(* ===== verification/IndexedRecords.v ===== *)
(** What an index points to: the reader of a single record gives that record and ends, so
    the attachment or the metadata at an index that tells the truth is read. *)

From S2P Require Import Prelude Utf8 BTree Errors Bin Records Crc Io Codec RwBuf Decompressor LinearReader LinearReaderTheory LinearReaderClient LinearReaderFile Channels Read ReadTheory Conversation Streaming LinearReaderFlat Summary.

Section records.
Context `{Crc, !CrcLaws, ZstdLib, Lz4Lib, !ZstdLibOk, !Lz4LibOk, !Frames}.

(** Where no end magic is asked for, the end of the input is an end. *)
Lemma will_nothing o Q s c : client_at o FileRecord [] s c → skip_end_magic o = true → (∀ s' c', Q (Ok None) s' c') → will Q s c.
Proof.
  intros Hs Ho HQ. pose proof (ca_inv _ _ _ _ _ Hs) as Hi. pose proof (ca_eof _ _ _ _ _ Hs) as He. pose proof (ca_reading _ _ _ _ _ Hs) as Hr.
  destruct (app_eq_nil _ _ (ca_input _ _ _ _ _ Hs)) as [Hu ->].
  assert (rb_len (file_data s) = 0%Z) as Hl by (rewrite <-(zlen_unread _ (li_file _ Hi)), Hu; done).
  assert (next_event s = (Ok (Some (ReadRequest OPCODE_LEN_SIZE)), s)) as E.
  { unfold next_event. rewrite He. assert (step s = (Ok (Return (Some (ReadRequest OPCODE_LEN_SIZE))), s)) as Es.
    { unfold step. rewrite Hr. unfold step_file_record, load, mbind, flow_bind, fget. rewrite Hl. done. }
    cbn [event_loop Nat.add]. by rewrite Es. }
  eapply will_feed; [exact E|done|]. intros m d c' s2 Hd _ Hm Hf. destruct (app_eq_nil d c' (eq_sym Hd)) as [-> ->].
  pose proof (feed_inv m [] s s2 Hi Hm Hf) as Hi2. destruct (feed_spec m [] s s2 Hi Hm Hf) as (b & -> & Wb & Ub & Hb).
  rewrite bool_decide_true, orb_true_r in Hi2 |- * by done. eapply (will_event _ _ _ None); [|done|apply HQ].
  unfold next_event. cbn [at_eof set_at_eof set_file_data]. unfold eof_ok. cbn [at_eof set_at_eof set_file_data options file_data decompressed_content chunk_state currently_reading].
  rewrite (ca_options _ _ _ _ _ Hs), Ho, (ca_empty _ _ _ _ _ Hs). rewrite <-(zlen_unread _ Wb), Ub, Hu.
  pose proof (li_reading _ Hi) as Hc. rewrite Hr in Hc. cbn in Hc. by rewrite Hc.
Qed.

(** The reader of the bytes of one record. *)
Lemma one_record r : file_record r = true → record_opcode r ≠ op.CHUNK → (zlen (record_frame r) ≤ usize_max)%Z →
  ∃ i, InnerReader_next (linear.sans_magic (record_frame r)) = (Ok (Some r), i) ∧ no_more_records i = Ok ().
Proof.
  intros Hr Hch Hsz. set (b := record_frame r) in *. set (o := with_skip_start_magic true (with_skip_end_magic true (with_record_length_limit (zlen b) LinearReaderOptions_default))).
  assert (delivers [event_of r] (Ok ()) (LinearReader_new o) b) as Hd.
  { assert (client_at o FileRecord (frames [event_of r] ++ []) (LinearReader_new o) b) as Hc.
    { rewrite app_nil_r. change (frames [event_of r]) with (record_frame r ++ []). rewrite app_nil_r. split; done || apply LinearReader_new_inv. }
    apply (ordinary_delivers o [event_of r] [] [] (Ok ()) _ _ Hc).
    - cbn [forallb event_of fst]. rewrite (proj2 (Z.eqb_neq _ _) Hch), orb_true_r, !andb_true_r. apply file_record_ordinary; [done|].
      assert (zlen b = 9 + zlen (record_body r))%Z as Hl by (unfold b, record_frame, frame; rewrite !zlen_app, !zlen_le_enc; lia). unfold body_fits, check_len, OPCODE_LEN_SIZE. zlen_facts. rewrite !(proj2 (Z.leb_le _ _)) by lia. cbn [andb].
      apply bool_decide_true. cbn. rewrite (proj2 (Z.ltb_ge _ _)) by lia. by eexists.
    - intros s' c' Hs'. cbn [delivers]. by eapply will_nothing. }
  assert (inner_ok (linear.sans_magic b)) as Hok by (split; [apply LinearReader_new_inv|cbn; lia]).
  destruct (InnerReader_next_delivers [event_of r] (Ok ()) (linear.sans_magic b) Hd Hok) as (i & Hn & Hd' & Hok').
  exists i. split.
  - rewrite Hn. unfold file_record in Hr. apply andb_true_iff in Hr as [Hw _]. by rewrite (parse_record_body r Hw).
  - destruct (InnerReader_next_delivers [] (Ok ()) i Hd' Hok') as (i' & Hn').
    unfold no_more_records. by rewrite Hn'.
Qed.

(** ** At an index *)

Section at_index.
Context (pre post : bytes) (r : record) (Hr : file_record r = true) (Hch : record_opcode r ≠ op.CHUNK).
Abbreviation mcap := (pre ++ record_frame r ++ post).
Context (Hsz : (zlen mcap ≤ usize_max)%Z).

Lemma indexed_record_at : indexed_record mcap (zlen pre) (zlen (record_frame r)) = Ok (record_frame r).
Proof.
  rewrite !zlen_app in Hsz. zlen_facts. unfold indexed_record. rewrite add_Ok by (unfold usize_max in Hsz; lia). cbn [mbind outcome_bind].
  rewrite (proj2 (Z.ltb_ge _ _)) by (rewrite !zlen_app; lia). rewrite slice_Ok by (rewrite ?zlen_app; lia).
  rewrite Z.add_simpl_l, zdrop_app, ztake_app by done. done.
Qed.
Lemma record_short : (zlen (record_frame r) ≤ usize_max)%Z.
Proof. rewrite !zlen_app in Hsz. zlen_facts. lia. Qed.

(** An attachment, by an index of it. *)
Lemma attachment_at h d crc index : r = RAttachment h d crc → ai_offset index = zlen pre → ai_length index = zlen (record_frame r) →
  attachment mcap index = Ok (mkAttachment (ah_log_time h) (ah_create_time h) (ah_name h) (ah_media_type h) d).
Proof.
  intros E Ho Hl. unfold attachment. rewrite Ho, Hl, indexed_record_at. cbn [mbind outcome_bind].
  destruct (one_record r Hr Hch record_short) as (i & Hi & Hn). unfold next_or_bad_index. rewrite Hi. cbn. rewrite Hn. by rewrite E.
Qed.
Lemma metadata_at_index m index : r = RMetadata m → mx_offset index = zlen pre → mx_length index = zlen (record_frame r) →
  metadata mcap index = Ok m.
Proof.
  intros E Ho Hl. unfold metadata. rewrite Ho, Hl, indexed_record_at. cbn [mbind outcome_bind].
  destruct (one_record r Hr Hch record_short) as (i & Hi & Hn). unfold next_or_bad_index. rewrite Hi. cbn. rewrite E. cbn. by rewrite Hn.
Qed.
End at_index.
End records.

__WORK INSTRUCTIONS__:
All lines in the listing above from the line containing "unfold no_more_records. by rewrite Hn'." to the line containing "End at_index.", inclusive, should be retyped exactly; no other lines should appear.

__SOLUTION FOR THIS TASK__:
    unfold no_more_records. by rewrite Hn'.
Qed.

(** ** At an index *)

Section at_index.
Context (pre post : bytes) (r : record) (Hr : file_record r = true) (Hch : record_opcode r ≠ op.CHUNK).
Abbreviation mcap := (pre ++ record_frame r ++ post).
Context (Hsz : (zlen mcap ≤ usize_max)%Z).

Lemma indexed_record_at : indexed_record mcap (zlen pre) (zlen (record_frame r)) = Ok (record_frame r).
Proof.
  rewrite !zlen_app in Hsz. zlen_facts. unfold indexed_record. rewrite add_Ok by (unfold usize_max in Hsz; lia). cbn [mbind outcome_bind].
  rewrite (proj2 (Z.ltb_ge _ _)) by (rewrite !zlen_app; lia). rewrite slice_Ok by (rewrite ?zlen_app; lia).
  rewrite Z.add_simpl_l, zdrop_app, ztake_app by done. done.
Qed.
Lemma record_short : (zlen (record_frame r) ≤ usize_max)%Z.
Proof. rewrite !zlen_app in Hsz. zlen_facts. lia. Qed.

(** An attachment, by an index of it. *)
Lemma attachment_at h d crc index : r = RAttachment h d crc → ai_offset index = zlen pre → ai_length index = zlen (record_frame r) →
  attachment mcap index = Ok (mkAttachment (ah_log_time h) (ah_create_time h) (ah_name h) (ah_media_type h) d).
Proof.
  intros E Ho Hl. unfold attachment. rewrite Ho, Hl, indexed_record_at. cbn [mbind outcome_bind].
  destruct (one_record r Hr Hch record_short) as (i & Hi & Hn). unfold next_or_bad_index. rewrite Hi. cbn. rewrite Hn. by rewrite E.
Qed.
Lemma metadata_at_index m index : r = RMetadata m → mx_offset index = zlen pre → mx_length index = zlen (record_frame r) →
  metadata mcap index = Ok m.
Proof.
  intros E Ho Hl. unfold metadata. rewrite Ho, Hl, indexed_record_at. cbn [mbind outcome_bind].
  destruct (one_record r Hr Hch record_short) as (i & Hi & Hn). unfold next_or_bad_index. rewrite Hi. cbn. rewrite E. cbn. by rewrite Hn.
Qed.
End at_index.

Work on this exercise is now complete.